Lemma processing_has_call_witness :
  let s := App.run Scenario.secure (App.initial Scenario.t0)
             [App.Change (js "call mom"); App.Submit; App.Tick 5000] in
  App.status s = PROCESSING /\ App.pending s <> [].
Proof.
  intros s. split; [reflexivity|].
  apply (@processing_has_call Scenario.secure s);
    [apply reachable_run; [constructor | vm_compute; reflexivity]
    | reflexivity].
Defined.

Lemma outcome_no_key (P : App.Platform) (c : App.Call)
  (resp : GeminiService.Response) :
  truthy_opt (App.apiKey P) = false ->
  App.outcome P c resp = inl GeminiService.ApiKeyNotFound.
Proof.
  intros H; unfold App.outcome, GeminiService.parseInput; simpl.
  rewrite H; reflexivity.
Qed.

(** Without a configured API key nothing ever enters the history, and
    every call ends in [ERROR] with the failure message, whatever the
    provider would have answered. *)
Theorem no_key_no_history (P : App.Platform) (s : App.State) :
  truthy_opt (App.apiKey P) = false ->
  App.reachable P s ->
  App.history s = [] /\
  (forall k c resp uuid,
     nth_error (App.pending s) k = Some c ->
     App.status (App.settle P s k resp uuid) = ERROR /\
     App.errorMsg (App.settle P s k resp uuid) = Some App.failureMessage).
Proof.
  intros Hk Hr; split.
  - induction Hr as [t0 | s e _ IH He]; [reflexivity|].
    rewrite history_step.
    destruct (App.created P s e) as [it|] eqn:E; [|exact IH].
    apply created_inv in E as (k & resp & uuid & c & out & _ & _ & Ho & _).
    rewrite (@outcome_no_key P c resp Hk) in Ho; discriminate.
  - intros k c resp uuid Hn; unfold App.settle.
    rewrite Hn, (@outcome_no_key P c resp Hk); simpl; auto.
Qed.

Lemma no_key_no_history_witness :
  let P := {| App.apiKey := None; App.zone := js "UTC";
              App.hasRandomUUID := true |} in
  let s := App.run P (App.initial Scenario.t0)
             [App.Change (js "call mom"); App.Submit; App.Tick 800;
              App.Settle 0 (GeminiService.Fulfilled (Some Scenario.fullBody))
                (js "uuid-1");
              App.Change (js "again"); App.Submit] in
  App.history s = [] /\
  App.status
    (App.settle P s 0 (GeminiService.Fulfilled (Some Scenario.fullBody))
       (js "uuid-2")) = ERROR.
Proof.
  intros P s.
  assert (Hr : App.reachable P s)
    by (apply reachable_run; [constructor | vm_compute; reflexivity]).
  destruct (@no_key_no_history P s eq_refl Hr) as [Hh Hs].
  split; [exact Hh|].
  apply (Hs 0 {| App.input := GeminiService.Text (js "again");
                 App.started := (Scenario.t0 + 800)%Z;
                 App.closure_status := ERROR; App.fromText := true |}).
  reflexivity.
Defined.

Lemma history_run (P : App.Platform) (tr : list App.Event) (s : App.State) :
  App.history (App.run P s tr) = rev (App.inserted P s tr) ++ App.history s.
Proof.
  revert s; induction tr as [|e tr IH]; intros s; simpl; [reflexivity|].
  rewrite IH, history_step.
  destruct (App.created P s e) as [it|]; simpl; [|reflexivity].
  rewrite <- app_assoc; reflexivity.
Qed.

---

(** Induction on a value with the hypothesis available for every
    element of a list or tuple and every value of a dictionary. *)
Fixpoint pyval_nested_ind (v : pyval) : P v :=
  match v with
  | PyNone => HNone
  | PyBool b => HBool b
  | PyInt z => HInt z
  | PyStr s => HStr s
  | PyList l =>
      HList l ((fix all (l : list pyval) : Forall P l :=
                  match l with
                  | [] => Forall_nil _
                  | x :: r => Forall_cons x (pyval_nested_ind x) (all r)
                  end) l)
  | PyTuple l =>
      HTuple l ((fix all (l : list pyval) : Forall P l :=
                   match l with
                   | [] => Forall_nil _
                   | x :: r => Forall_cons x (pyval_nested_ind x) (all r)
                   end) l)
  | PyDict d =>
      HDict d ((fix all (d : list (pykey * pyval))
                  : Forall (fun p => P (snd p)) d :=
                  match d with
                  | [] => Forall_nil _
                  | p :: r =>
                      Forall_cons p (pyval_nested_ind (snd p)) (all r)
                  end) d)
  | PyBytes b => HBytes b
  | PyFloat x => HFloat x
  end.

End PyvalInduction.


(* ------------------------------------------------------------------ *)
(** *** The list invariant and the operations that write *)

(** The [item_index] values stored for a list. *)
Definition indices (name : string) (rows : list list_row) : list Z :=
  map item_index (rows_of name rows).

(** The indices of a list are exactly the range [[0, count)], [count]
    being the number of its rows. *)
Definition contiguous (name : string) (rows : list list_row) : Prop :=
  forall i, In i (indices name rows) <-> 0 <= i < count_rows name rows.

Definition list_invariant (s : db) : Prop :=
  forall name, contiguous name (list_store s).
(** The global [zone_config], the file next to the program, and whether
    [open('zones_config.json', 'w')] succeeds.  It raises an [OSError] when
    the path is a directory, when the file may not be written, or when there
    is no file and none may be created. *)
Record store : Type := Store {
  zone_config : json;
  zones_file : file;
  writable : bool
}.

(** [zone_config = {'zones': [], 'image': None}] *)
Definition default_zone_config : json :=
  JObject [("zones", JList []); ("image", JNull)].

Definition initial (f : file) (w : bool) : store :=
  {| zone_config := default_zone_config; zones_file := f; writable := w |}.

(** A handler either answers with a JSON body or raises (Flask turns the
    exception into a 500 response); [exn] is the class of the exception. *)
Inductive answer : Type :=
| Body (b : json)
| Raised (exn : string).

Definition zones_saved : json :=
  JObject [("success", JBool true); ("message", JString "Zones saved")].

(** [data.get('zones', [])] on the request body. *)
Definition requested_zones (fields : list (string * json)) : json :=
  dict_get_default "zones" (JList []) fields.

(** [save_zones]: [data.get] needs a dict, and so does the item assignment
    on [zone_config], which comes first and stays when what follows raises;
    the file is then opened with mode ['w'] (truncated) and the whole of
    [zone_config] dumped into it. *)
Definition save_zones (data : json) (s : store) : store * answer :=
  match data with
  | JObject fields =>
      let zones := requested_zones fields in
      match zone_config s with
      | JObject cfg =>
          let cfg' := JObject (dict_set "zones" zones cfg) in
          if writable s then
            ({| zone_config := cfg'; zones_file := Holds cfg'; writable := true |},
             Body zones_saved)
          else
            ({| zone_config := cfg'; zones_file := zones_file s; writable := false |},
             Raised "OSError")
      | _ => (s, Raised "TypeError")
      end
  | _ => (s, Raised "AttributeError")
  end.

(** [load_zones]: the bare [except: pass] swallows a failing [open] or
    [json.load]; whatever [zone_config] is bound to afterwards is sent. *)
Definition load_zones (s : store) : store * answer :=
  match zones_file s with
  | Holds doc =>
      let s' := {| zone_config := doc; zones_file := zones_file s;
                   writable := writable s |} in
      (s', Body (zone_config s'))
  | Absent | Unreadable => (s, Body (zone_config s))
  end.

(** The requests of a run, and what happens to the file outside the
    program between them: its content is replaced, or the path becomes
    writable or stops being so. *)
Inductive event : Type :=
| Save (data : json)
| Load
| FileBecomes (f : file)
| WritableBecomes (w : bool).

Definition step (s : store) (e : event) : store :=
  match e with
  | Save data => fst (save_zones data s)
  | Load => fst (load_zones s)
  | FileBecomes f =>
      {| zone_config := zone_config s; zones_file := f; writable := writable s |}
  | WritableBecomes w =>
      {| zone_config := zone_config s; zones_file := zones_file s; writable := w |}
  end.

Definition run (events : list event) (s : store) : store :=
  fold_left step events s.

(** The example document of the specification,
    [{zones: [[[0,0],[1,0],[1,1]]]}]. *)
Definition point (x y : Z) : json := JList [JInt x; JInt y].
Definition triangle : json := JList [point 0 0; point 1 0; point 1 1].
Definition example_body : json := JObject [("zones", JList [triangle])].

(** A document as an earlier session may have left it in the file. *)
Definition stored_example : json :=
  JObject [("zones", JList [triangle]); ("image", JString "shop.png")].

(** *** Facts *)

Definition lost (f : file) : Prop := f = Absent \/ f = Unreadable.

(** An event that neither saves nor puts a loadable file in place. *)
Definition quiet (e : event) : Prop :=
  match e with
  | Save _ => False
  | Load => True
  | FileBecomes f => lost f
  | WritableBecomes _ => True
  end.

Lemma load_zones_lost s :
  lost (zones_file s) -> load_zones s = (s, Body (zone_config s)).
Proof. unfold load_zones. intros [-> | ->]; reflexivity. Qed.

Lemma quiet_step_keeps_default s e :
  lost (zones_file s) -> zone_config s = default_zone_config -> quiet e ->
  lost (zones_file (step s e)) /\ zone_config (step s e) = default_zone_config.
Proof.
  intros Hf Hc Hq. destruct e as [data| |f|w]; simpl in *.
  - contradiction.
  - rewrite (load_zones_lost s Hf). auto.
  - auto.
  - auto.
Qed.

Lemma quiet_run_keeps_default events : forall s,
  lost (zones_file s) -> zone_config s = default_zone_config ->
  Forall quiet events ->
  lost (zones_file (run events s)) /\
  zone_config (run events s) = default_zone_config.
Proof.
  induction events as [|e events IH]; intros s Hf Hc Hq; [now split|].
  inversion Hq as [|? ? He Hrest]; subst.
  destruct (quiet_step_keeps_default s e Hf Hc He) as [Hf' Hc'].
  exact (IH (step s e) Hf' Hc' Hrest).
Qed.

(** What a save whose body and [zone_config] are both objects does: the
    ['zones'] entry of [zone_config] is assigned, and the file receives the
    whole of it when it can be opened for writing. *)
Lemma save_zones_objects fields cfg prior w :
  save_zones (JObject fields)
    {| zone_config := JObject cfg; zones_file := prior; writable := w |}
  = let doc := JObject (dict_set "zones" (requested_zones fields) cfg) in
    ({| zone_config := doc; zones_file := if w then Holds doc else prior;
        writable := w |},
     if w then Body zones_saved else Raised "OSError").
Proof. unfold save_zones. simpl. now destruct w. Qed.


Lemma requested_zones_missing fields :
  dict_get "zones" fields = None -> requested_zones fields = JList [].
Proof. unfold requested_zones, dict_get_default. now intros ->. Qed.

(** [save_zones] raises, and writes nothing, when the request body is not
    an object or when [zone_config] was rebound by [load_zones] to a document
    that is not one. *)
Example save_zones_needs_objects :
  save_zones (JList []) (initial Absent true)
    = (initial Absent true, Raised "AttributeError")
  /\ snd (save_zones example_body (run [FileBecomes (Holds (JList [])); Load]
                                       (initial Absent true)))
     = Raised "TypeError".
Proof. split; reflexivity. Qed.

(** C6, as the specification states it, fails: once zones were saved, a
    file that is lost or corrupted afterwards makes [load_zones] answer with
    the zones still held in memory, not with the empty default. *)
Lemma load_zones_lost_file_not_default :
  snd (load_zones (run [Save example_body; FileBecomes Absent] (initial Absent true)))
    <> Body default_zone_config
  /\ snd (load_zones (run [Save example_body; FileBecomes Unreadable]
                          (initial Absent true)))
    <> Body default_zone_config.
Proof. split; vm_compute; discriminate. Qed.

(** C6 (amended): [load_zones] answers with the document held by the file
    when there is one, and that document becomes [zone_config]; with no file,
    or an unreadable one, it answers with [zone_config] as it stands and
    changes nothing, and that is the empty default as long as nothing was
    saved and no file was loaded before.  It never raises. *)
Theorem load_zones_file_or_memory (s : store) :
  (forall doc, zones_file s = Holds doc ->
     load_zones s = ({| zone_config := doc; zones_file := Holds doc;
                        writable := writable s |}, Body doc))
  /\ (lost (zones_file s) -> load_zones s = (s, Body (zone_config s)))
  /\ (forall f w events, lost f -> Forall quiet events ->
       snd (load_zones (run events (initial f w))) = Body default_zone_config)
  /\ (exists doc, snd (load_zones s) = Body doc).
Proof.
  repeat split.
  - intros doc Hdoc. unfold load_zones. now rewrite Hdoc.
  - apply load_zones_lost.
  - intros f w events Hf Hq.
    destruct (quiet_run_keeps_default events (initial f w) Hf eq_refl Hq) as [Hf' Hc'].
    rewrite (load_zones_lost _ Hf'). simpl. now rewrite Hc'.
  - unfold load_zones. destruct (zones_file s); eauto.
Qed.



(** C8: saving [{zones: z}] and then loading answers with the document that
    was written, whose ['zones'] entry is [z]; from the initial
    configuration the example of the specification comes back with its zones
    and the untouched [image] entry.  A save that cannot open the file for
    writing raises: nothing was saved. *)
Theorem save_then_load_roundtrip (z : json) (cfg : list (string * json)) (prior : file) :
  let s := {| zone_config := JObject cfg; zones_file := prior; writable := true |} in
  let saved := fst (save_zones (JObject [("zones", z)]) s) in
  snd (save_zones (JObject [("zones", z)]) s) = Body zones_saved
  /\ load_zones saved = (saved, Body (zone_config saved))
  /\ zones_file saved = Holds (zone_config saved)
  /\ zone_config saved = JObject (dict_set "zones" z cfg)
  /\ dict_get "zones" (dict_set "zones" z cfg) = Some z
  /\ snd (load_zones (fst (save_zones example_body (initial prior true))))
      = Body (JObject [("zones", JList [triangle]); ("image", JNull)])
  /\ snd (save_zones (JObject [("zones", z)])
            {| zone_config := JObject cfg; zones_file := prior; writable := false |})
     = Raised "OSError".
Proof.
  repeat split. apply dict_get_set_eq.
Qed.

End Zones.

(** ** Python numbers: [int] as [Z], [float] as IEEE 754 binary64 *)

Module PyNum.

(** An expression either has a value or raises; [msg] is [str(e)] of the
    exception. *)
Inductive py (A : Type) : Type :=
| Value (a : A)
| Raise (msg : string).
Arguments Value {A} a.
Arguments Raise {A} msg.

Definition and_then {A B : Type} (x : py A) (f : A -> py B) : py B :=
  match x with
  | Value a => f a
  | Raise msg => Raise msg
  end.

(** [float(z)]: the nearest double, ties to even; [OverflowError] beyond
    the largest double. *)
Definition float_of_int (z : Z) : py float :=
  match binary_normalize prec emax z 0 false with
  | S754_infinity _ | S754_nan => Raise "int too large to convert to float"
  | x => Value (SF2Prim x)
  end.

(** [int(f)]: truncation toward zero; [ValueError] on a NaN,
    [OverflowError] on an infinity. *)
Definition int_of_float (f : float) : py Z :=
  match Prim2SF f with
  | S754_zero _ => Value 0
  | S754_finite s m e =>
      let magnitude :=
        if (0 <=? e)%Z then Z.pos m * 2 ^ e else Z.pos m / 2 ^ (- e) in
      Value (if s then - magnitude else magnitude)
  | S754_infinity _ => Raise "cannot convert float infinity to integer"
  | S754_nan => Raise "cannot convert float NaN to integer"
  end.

==

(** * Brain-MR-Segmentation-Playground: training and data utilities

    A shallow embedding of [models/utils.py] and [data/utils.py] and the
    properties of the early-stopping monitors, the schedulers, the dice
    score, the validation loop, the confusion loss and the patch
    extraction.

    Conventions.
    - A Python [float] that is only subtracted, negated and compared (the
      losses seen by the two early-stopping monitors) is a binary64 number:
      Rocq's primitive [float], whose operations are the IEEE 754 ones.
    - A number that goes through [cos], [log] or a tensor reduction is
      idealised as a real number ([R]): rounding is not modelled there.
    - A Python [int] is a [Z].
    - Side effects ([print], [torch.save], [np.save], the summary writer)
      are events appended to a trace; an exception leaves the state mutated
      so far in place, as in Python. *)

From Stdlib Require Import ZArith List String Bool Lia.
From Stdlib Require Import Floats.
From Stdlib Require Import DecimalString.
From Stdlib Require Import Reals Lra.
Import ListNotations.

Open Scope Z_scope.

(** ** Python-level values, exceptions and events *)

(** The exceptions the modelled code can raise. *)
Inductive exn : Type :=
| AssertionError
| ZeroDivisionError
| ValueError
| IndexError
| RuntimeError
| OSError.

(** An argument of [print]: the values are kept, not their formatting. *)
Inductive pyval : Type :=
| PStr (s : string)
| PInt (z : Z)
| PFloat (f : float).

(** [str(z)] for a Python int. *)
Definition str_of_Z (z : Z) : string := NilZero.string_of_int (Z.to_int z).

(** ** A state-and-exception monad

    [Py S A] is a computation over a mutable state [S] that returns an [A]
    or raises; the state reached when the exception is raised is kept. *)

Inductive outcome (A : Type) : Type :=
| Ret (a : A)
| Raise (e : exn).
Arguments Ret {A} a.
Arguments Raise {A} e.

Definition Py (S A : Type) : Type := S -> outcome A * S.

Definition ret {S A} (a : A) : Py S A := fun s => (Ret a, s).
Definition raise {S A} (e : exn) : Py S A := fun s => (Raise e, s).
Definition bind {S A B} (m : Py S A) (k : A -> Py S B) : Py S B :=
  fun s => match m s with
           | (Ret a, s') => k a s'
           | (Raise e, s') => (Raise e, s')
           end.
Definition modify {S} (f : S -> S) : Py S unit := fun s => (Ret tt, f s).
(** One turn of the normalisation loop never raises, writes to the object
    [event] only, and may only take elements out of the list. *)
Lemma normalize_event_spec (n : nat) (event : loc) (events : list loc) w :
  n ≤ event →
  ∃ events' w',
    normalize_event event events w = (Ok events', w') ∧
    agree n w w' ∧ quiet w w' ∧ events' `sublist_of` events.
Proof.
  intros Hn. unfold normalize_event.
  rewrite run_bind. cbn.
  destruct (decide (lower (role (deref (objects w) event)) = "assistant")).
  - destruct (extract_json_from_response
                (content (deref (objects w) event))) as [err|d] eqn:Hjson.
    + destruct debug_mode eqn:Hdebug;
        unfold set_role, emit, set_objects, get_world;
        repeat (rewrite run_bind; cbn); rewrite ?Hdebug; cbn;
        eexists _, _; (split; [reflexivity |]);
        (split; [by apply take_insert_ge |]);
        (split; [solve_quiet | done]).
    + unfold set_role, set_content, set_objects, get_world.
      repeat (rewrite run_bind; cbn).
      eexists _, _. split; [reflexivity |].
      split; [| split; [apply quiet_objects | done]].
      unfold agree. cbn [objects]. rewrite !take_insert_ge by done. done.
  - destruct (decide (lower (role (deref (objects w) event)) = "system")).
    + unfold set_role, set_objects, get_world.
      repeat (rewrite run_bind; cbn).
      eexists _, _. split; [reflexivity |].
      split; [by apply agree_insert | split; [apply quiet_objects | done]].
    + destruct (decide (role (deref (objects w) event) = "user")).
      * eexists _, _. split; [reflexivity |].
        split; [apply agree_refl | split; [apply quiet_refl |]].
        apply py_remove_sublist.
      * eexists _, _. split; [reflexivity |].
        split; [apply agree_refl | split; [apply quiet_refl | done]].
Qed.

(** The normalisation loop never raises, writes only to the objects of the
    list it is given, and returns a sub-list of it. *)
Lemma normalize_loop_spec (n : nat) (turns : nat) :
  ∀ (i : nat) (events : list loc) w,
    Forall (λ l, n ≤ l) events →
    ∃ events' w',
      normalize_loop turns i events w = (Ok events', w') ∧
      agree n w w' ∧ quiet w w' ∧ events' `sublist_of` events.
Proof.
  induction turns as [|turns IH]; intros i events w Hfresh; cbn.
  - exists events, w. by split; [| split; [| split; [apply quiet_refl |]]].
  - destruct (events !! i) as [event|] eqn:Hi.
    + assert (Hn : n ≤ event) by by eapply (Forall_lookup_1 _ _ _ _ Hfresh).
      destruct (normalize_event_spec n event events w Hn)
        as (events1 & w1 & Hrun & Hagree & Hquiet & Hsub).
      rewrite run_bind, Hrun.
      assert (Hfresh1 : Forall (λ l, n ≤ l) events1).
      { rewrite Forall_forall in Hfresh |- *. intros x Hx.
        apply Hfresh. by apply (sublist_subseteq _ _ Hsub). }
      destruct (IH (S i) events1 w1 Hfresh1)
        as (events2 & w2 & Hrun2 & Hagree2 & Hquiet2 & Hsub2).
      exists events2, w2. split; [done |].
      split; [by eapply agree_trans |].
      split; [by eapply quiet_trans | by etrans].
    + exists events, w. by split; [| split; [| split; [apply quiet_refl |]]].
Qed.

▶ _Task prompt_
State how many lines in the records above contain the word "cannot". Give nothing but the number.

▶ _Answer to this task_
3